── Input material ──

(** * PyPhi system irreducibility analysis and tie resolution

    A shallow embedding of [pyphi/new_big_phi/__init__.py] and
    [pyphi/resolve_ties.py].

    Modelling conventions
    - A Python float is an [xnum]: a finite number, embedded as an exact
      rational [Qc] (arithmetic does not round), one of the two infinities,
      or NaN.  The floats that partition evaluation computes with are the
      finite ones.
    - The [phi] and [normalized_phi] of an SIA are wrapped in [PyPhiFloat],
      whose comparisons hold up to the absolute tolerance
      [constants.EPSILON]; the minimisation loop of [sia] compares keys
      made of such floats.
    - Python objects with identity (the SIAs produced during one search) are
      pairs of a reference and their immutable field values; the one mutable
      attribute, [_ties], lives in a store indexed by reference.
    - A raised exception is the [Err] result of the error monad [result]. *)

From Stdlib Require Import QArith Qcanon.
From stdpp Require Import base option list gmap strings numbers.

Local Open Scope Qc_scope.

(** ** Exceptions *)

Inductive exn :=
| ZeroDivisionError
| ValueError
| KeyError
| NotImplementedError
| AttributeError
| TypeError.

Inductive result (A : Type) :=
| Ok (a : A)
| Err (e : exn).
Arguments Ok {A} a.
Arguments Err {A} e.

#[global] Instance result_ret : MRet result := λ A a, Ok a.
#[global] Instance result_bind : MBind result := λ A B k r,
  match r with
  | Ok a => k a
  | Err e => Err e
  end.
#[global] Instance result_fmap : FMap result := λ A B f r,
  match r with
  | Ok a => Ok (f a)
  | Err e => Err e
  end.

#[global] Instance exn_eq_dec : EqDecision exn.
Proof. solve_decision. Defined.

#[global] Instance result_eq_dec `{EqDecision A} : EqDecision (result A).
Proof. solve_decision. Defined.

(** ** Numbers *)

(** A Python float: a finite number, one of the two infinities, or NaN. *)
Inductive xnum :=
| NaN
| NegInf
| Fin (q : Qc)
| PosInf.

───

## What this task involves
Show the lines where the word "result" appears in the entries.

## Solution below
    - A raised exception is the [Err] result of the error monad [result]. *)
Inductive result (A : Type) :=
#[global] Instance result_ret : MRet result := λ A a, Ok a.
#[global] Instance result_bind : MBind result := λ A B k r,
#[global] Instance result_fmap : FMap result := λ A B f r,
#[global] Instance result_eq_dec `{EqDecision A} : EqDecision (result A).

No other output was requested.